Nanda tersenyum puas setelah ia
melepaskan ciumannya. Ia mengusap lembut pipi Ayu dan berkata, “kita lanjutkan
masaknya! Setelah ini ... kita nikmati makanannya di taman. Ada banyak hal yang
ingin aku diskusikan sama kamu, Ay.”
Ayu mengangguk setuju. Ia
segera membantu Nanda menyelesaikan masakannya dan menyiapkan semua hal yang ia
butuhkan untuk menikmati sore hari di Cherry Hinton Hall, salah satu taman yang
cukup nyaman untuk bersantai di kota tersebut. Ia tidak tahu apa yang akan
didiskusikan oleh pria ini. Ia harap, hal ini bisa membuat hubungan mereka
menjadi lebih baik lagi.
Semua wanita ditakdirkan untuk
menjadi penerima. Apa pun yang akan dilakukan Nanda, ia hanya bisa menerimanya.
Sebab, menolak kehadirannya tetap saja tidak bisa membuatnye hidup tenang dan
bahagia. Hatinya tetap rindu, rindu pada pria brengsek yang telah berhasil
menjadi seorang ayah untuk anak yang pernah tumbuh di rahimnya.
Beberapa menit kemudian, Nanda
dan Ayu sudah duduk bersama di bawah pohon pinus yang ada di Cherry Hinton
Hall.
“Ay, kuliahmu di sini masih
lama?” tanya Nanda sambil menatap serius ke arah Ayu.

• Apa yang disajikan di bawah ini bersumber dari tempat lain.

Lemma quoted_attribute_none name s :
  no_quote s ->
  contains_match (mkRegExp (seqs (quoted_attribute name)) false true 0) s
  = false.
Proof.
  intros H.
  by apply (quoted_pattern_none _ (lit (name +:+ "="))
              (Seq (plus not_quote) (Chr quote))).
Qed.

(** X17: [isElementRelevant] sees quoted values only: an attribute
    text without any quote character, such as [id=main name=q], is never
    relevant, whatever the tag. *)
Theorem isElementRelevant_needs_quotes tagName attributes :
  no_quote (chars_of attributes) ->
  isElementRelevant tagName attributes = false.
Proof.
  intros H. rewrite isElementRelevant_spec.
  unfold relevanceCriteria. cbn [map existsb].
  by rewrite !quoted_attribute_none.
Qed.

(** X17 at an attribute text with unquoted values. *)
Lemma isElementRelevant_needs_quotes_witness :
  isElementRelevant "input" "id=main name=q" = false.
Proof. apply isElementRelevant_needs_quotes. reflexivity. Defined.

(** X18: [performInteraction] does nothing at all with a step that has
    no quote character, such as [Click the Open Modal button.]: no click, no
    fill, no line on the console and no error. *)
Theorem performInteraction_needs_quotes w step s :
  no_quote (chars_of step) ->
  Workflow.performInteraction w step s = (Ok tt, s).
Proof.
  intros H. unfold Workflow.performInteraction.
  rewrite !test_not_global by done. cbn [fst].
  rewrite (quoted_pattern_none Workflow.clickRegex (lit "Click the ")
             (seqs [Group 1 (plus Workflow.dot); Chr quote; lit " button"]))
    by done.
  rewrite (quoted_pattern_none Workflow.fillRegex (lit "Fill the ")
             (seqs [Group 1 (plus Workflow.dot); Chr quote;
                    lit " input with "; Chr quote;
                    Group 2 (plus Workflow.dot); Chr quote]))
    by done.
  done.
Qed.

Ayu menggeleng. “Aku sudah
menyelesaikan S2 aku sekitar sebulan lalu. Aku lulus lebih cepat dari waktu
yang seharusnya,” jawabnya sambil tersenyum.
“Oh ya? Kenapa kamu tidak
kembali ke Indonesia?” tanya Nanda lagi.
“Aku lagi mempersiapkan diri
untuk ambil Doctorate,” jawab Ayu sambil tersenyum.
“S3?” Nanda mengernyitkan dahi.
“Apa kamu nggak berniat untuk kembali ke Indo lagi? Kenapa belajar terus? Nggak
capek? Nggak bosan?”
Ayu menggelengkan kepala.
“Nggak ada hal lain yang bisa aku lakukan selain belajar.”
“Pulang ke Indonesia dan kita
lakukan banyak hal bersama!” pinta Nanda sambil menggenggam tangan Ayu.
Ayu terdiam. Ia sendiri tidak
tahu apakah ia harus tetap tinggal di kota ini atau kembali ke Indonesia. Ia
sudah lama tidak mengunjungi keluarganya dan ia tidak punya muka untuk
menginjakkan kakinya di tempat yang telah memutuskan takdirnya tiga tahun lalu.